- Synonyms: mini-Social cognition & Emotional Assessment
- Purpose: evaluate the impairment of social and emotional cognition

= Mini-SEA =

Tests evaluating social and emotional cognition impairment

The mini-SEA (mini-Social cognition & Emotional Assessment) is a neuropsychological battery aiming to evaluate the impairment of the social and emotional cognition. Developed by Maxime Bertoux in 2012, the mini-SEA has been preferentially designed for the assessment, follow-up and diagnosis of neurodegenerative diseases such as the frontotemporal dementia, but is more generally designed to evaluate the integrity of the frontal lobes.

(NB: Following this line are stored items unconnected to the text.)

(** [_cleanup_pending_requests] has come to a hook, or to its end: then the
    consumers are settled at once, and the sessions' cleanups started. *)
Definition settle_in_flight (s : in_flight) : in_flight :=
  match cs_teardown (fl_calls s) with
  | Some _ => InFlight (fl_calls s) (fl_streams s) (fl_pullers s) (fl_server s) (Some Hooks)
  | None => InFlight (fl_calls s) (end_streams (fl_streams s)) (settle_pull_iterators (fl_pullers s))
                     (fl_server s) (Some Cleanups)
  end.
(** The start of [disconnect] and [_do_suspend], and their resumption. *)
Definition start_settling (s : in_flight) : in_flight :=
  settle_in_flight (set_calls (call_step (fl_calls s) ETeardown) s).
Definition resume_settling (s : in_flight) : in_flight :=
  match fl_stage s with
  | Some Hooks => settle_in_flight (set_calls (call_step (fl_calls s) EResume) s)
  | Some Cleanups =>
      InFlight (fl_calls s) (fl_streams s) (fl_pullers s) (serve_step (fl_server s) DDisconnect) None
  | None => s
  end.

Inductive fl_event :=
| FCalls (e : event)
| FOpenStream (id : string)
| FStream (id : string) (e : stream_event)
| FOpenPuller (id : string) (callbacks : option (list string))
| FPuller (id : string) (e : puller_event)
| FServer (e : dispatch_event)
| FTeardown
| FResume.
Definition fl_step (s : in_flight) (e : fl_event) : in_flight :=
  match e with
  | FCalls e => set_calls (call_step (fl_calls s) e) s
  | FOpenStream id =>
      InFlight (fl_calls s) (<[id := new_consumer]> (fl_streams s)) (fl_pullers s) (fl_server s) (fl_stage s)
  | FStream id e =>
      InFlight (fl_calls s) (alter (λ c, stream_step id c e) id (fl_streams s)) (fl_pullers s) (fl_server s)
               (fl_stage s)
  | FOpenPuller id callbacks =>
      InFlight (fl_calls s) (fl_streams s) (<[id := (callbacks, new_puller)]> (fl_pullers s)) (fl_server s)
               (fl_stage s)
  | FPuller id e =>
      InFlight (fl_calls s) (fl_streams s) (alter (λ x, (x.1, puller_step id x.1 x.2 e)) id (fl_pullers s))
               (fl_server s) (fl_stage s)
  | FServer e => set_server (serve_step (fl_server s) e) s
  | FTeardown => start_settling s
  | FResume => resume_settling s
  end.
Definition fl_run (es : list fl_event) (s : in_flight) : in_flight := foldl fl_step s es.

(** The environment of the calls is admissible; one teardown at a time, which
    alone runs the steps of [_cleanup_pending_requests]. *)
Definition fl_admissible (s : in_flight) (e : fl_event) : Prop :=
  match e with
  | FCalls e => admissible can_alloc STATUS NO_RESPONDERS_STATUS (fl_calls s) e ∧ teardown_event e = false
  | FTeardown => fl_stage s = None
  | _ => True
  end.
Fixpoint fl_admissible_run (s : in_flight) (es : list fl_event) : Prop :=
  match es with [] => True | e :: es => fl_admissible s e ∧ fl_admissible_run (fl_step s e) es end.

(** ** The invariant *)

Record in_flight_ok (s : in_flight) : Prop := {
  fo_calls : calls_inv (fl_calls s);
  fo_hooks : fl_stage s = Some Hooks ↔ cs_teardown (fl_calls s) ≠ None;
  fo_streams : map_Forall (λ _, consumer_ok) (fl_streams s);
  fo_pullers : map_Forall (λ _ x, puller_ok x.2) (fl_pullers s);
  fo_server : registry (fl_server s) }.

(** Only the teardown itself sets or resets the request it waits for. *)
Definition same_teardown (t : option (pending * list pending)) (s : calls) : Prop := cs_teardown s = t.
Lemma teardown_kept e s : teardown_event e = false → cs_teardown (call_step s e) = cs_teardown s.
Proof.
  intros He. pose (P := same_teardown (cs_teardown s)).
  assert (St : stable_with P (λ _, True) (λ _, True) True) by by split.
  assert (Hown : (timer → True) ∧ (string → True) ∧ True ∧ True) by done.
  enough (H : keeps P (run_event can_alloc STATUS NO_RESPONDERS_STATUS e)) by by apply (H s).
  destruct (local_event e) eqn:El.
  - apply (keeps_local_event _ _ _ _ _ _ _ St Hown); try done. congruence.
  - destruct e; try done; cbn [run_event].
    + apply keeps_bind; [|intros; apply keeps_ret]. unfold call_once. intros s' Hs. by destruct (startswith _ _).
    + by apply (keeps_message _ _ _ _ _ _ _ St Hown).
    + by apply (keeps_service _ _ _ _ St).
Qed.

Lemma settle_ok s :
  calls_inv (fl_calls s) → map_Forall (λ _, consumer_ok) (fl_streams s) →
  map_Forall (λ _ x, puller_ok x.2) (fl_pullers s) → registry (fl_server s) → in_flight_ok (settle_in_flight s).
Proof.
  intros H1 H2 H3 H4. unfold settle_in_flight. destruct (cs_teardown (fl_calls s)) as [t|] eqn:Et.
  - split; cbn; try done. by rewrite Et.
  - split; cbn; try done; try (by rewrite Et).
    + intros id c (c0 & Hc & ->)%imap_lookup. apply consumer_ok_step. by eapply H2.
    + intros id x (x0 & Hx & ->)%imap_lookup. apply puller_ok_step. by eapply H3.
Qed.

Lemma in_flight_step s e : fl_admissible s e → in_flight_ok s → in_flight_ok (fl_step s e).
Proof.
  intros Ha Hs. pose proof Hs as [H1 H2 H3 H4 H5].
  destruct e as [e|id|id e|id cbs|id e|e| |]; cbn [fl_step fl_admissible] in *.
  - destruct Ha as [Ha Ht]. split; cbn; try done; [by apply inv_step|]. by rewrite teardown_kept.
  - split; cbn; try done. by apply map_Forall_insert_2.
  - split; cbn; try done. intros j c Hc. rewrite lookup_alter_Some in Hc.
    destruct Hc as [(<- & c0 & Hc & ->)|[_ Hc]]; [|by eapply H3]. apply consumer_ok_step. by eapply H3.
  - split; cbn; try done. apply map_Forall_insert_2; [by left|done].
  - split; cbn; try done. intros j x Hx. rewrite lookup_alter_Some in Hx.
    destruct Hx as [(<- & x0 & Hx & ->)|[_ Hx]]; [|by eapply H4]. apply puller_ok_step. by eapply H4.
  - split; cbn; try done. by apply registry_step.
  - apply settle_ok; cbn; try done. apply inv_step; [done|]. cbn.
    destruct (cs_teardown (fl_calls s)); [|done]. assert (fl_stage s = Some Hooks) by by apply H2. congruence.
  - unfold resume_settling. destruct (fl_stage s) as [[|]|] eqn:Es; [| |done].
    + apply settle_ok; cbn; try done. by apply inv_step.
    + split; cbn; try done; [|by apply registry_step]. split; [done|]. intros Ht. by apply H2 in Ht.
Qed.

Lemma in_flight_run es : ∀ s, fl_admissible_run s es → in_flight_ok s → in_flight_ok (fl_run es s).
Proof.
  induction es as [|e es IH]; intros s Ha Hs; [done|]. destruct Ha as [Ha Has]. by apply IH, in_flight_step.
Qed.

Lemma in_flight_new : in_flight_ok new_in_flight.
Proof. split; cbn; try done; [apply inv_new|by apply map_Forall_empty..|apply registry_new]. Qed.

(** ** What a teardown leaves *)

Definition nothing_in_flight (s : in_flight) : Prop :=
  all_settled (fl_calls s) ∧
  (∀ id c, fl_streams s !! id = Some c → c_registered c = false ∧ will_finish c) ∧
  (∀ id callbacks q, fl_pullers s !! id = Some (callbacks, q) →
     q_registered q = false ∧ ∀ failure, will_end id callbacks failure q).

Lemma settle_releases s :
  cs_teardown (fl_calls s) = None → all_settled (fl_calls s) →
  map_Forall (λ _, consumer_ok) (fl_streams s) → map_Forall (λ _ x, puller_ok x.2) (fl_pullers s) →
  nothing_in_flight (settle_in_flight s).
Proof.
  intros Ht Ha Hst Hpl. unfold settle_in_flight. rewrite Ht. split; [done|]. split.
  - intros id c (c0 & Hc & ->)%imap_lookup. eapply consumer_settled, Hst, Hc.
  - intros id cbs q (x & Hx & [= -> ->])%imap_lookup. eapply puller_settled, (Hpl id x Hx).
Qed.

Lemma cleanup_all_spec r :
  registry r → let r' := serve_step r DDisconnect in
  r_iterators r' = [] ∧ r_callbacks r' = [] ∧
  ∀ id n, od_get id (r_iterators r) = Some n ∨ od_get id (r_callbacks r) = Some n → stopped_session r' n.
Proof.
  intros Hr r'. assert (Hr' : r' = (sweep_both py_str w (r_iterators r).*1 (r_callbacks r).*1 r).2).
  { subst r'. unfold dispatch_step. cbn [run_dispatch]. unfold cleanup_all. by rewrite pm_bind_eq. }
  destruct (sweep_both_spec py_str w cleanup_raises (r_iterators r).*1 (r_callbacks r).*1 r Hr) as (r1 & H1 & H2).
  rewrite <- Hr' in H2. clearbody r'.
  assert (Hempty : ∀ (d d' : list (string * Z)), (∀ id, id ∈ d.*1 → od_get id d' = None) →
            (∀ id, id ∉ d.*1 → od_get id d' = od_get id d) → d' = []).
  { intros d d' Hin Hout. destruct d' as [|[k n] d']; [done|].
    assert (Hk : od_get k ((k, n) :: d') = Some n) by (cbn; by rewrite decide_True).
    destruct (decide (k ∈ d.*1)) as [H|H]; [rewrite (Hin k H) in Hk; done|].
    rewrite (Hout k H) in Hk. apply od_get_in in Hk. destruct H. apply list_elem_of_fmap. by exists (k, n). }
  assert (Hcall : ∀ id n, od_get id (r_callbacks r) = Some n → id ∈ (r_callbacks r).*1).
  { intros id n Hn%od_get_in. apply list_elem_of_fmap. by exists (id, n). }
  split_and!.
  - rewrite (sc_iterators _ _ _ H2). apply (Hempty (r_iterators r)); [apply (sw_gone _ _ _ H1)|apply (sw_kept _ _ _ H1)].
  - apply (Hempty (r_callbacks r)); [apply (sc_gone _ _ _ H2)|]. intros id Hid.
    rewrite (sc_kept _ _ _ H2 id Hid). by rewrite (sw_callbacks _ _ _ H1).
  - intros id n [Hn|Hn].
    + unfold stopped_session. rewrite (sc_frame _ _ _ H2 n).
      * apply (sw_stopped _ _ _ H1 id n); [|done]. apply od_get_in in Hn. apply list_elem_of_fmap. by exists (id, n).
      * intros j Hj Hjn. rewrite (sw_callbacks _ _ _ H1) in Hjn. apply od_get_in in Hn, Hjn.
        destruct (rg_it r Hr id n Hn) as (g & wv & p & E & _). by apply (not_callback r id n j g wv p Hr E).
    + apply (sc_stopped _ _ _ H2 id n); [by eapply Hcall|]. by rewrite (sw_callbacks _ _ _ H1).
Qed.

End teardown.

(** ** Witness *)

(** A muxed call and a service call, whose hook is awaited; a stream, a pull
    iterator that waits for its value, and a served iterator. *)
Definition busy : list fl_event :=
  [FCalls (ECall "c.1" "rpc.cam.echo" 30000); FCalls (ECall "c.2" "svc.echo" 30000);
   FOpenStream "c.3"; FStream "c.3" SNext; FOpenPuller "c.4" None; FPuller "c.4" (QAdvance None);
   FServer (DMessage 0 two_numbers ["numbers"] false 0 0 (pull_iterator_request "a")); FTeardown].
Abbreviation busy_step := (fl_step plain_str open_world no_cleanup (λ _, true) "Status" "503").

Abbreviation busy_client := (fl_run plain_str open_world no_cleanup (λ _, true) "Status" "503" busy new_in_flight).
Abbreviation settled_client := (busy_step busy_client FResume).

Lemma busy_admissible :
  fl_admissible_run plain_str open_world no_cleanup (λ _, true) "Status" "503" new_in_flight busy.
Proof. vm_compute. repeat split. Qed.
Lemma busy_hooks : fl_stage busy_client = Some Hooks.
Proof. vm_compute. reflexivity. Qed.
Lemma settled_cleanups : fl_stage settled_client = Some Cleanups.
Proof. vm_compute. reflexivity. Qed.
Lemma settled_iterators : r_iterators (fl_server settled_client) = [("a", 0%Z)].
Proof. vm_compute. reflexivity. Qed.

== Constituents of the mini-SEA ==

The estimation completion time for the mini-SEA is 30 minutes.
The whole battery is composed from two subtests : (1) a reduced and modified version of the Faux-Pas test, assessing Theory of Mind and (2) a facial emotions recognition test. Both tests are among the most sensitive and specific tests for the diagnosis of the frontotemporal dementia and accurately discriminate frontotemporal dementia patients from controls or patients with Alzheimer's disease.

== Brain regions involved ==

The mini-SEA evaluates the frontal lobes dysfunctions, in particular the rostral and dorsal median parts of the prefrontal cortex. The mini-SEA is a simple and fast test to use in clinical practice. and is also presented as a useful clinical tool to assess the sequela of a frontal ataque fulminante or following traumatic brain injury.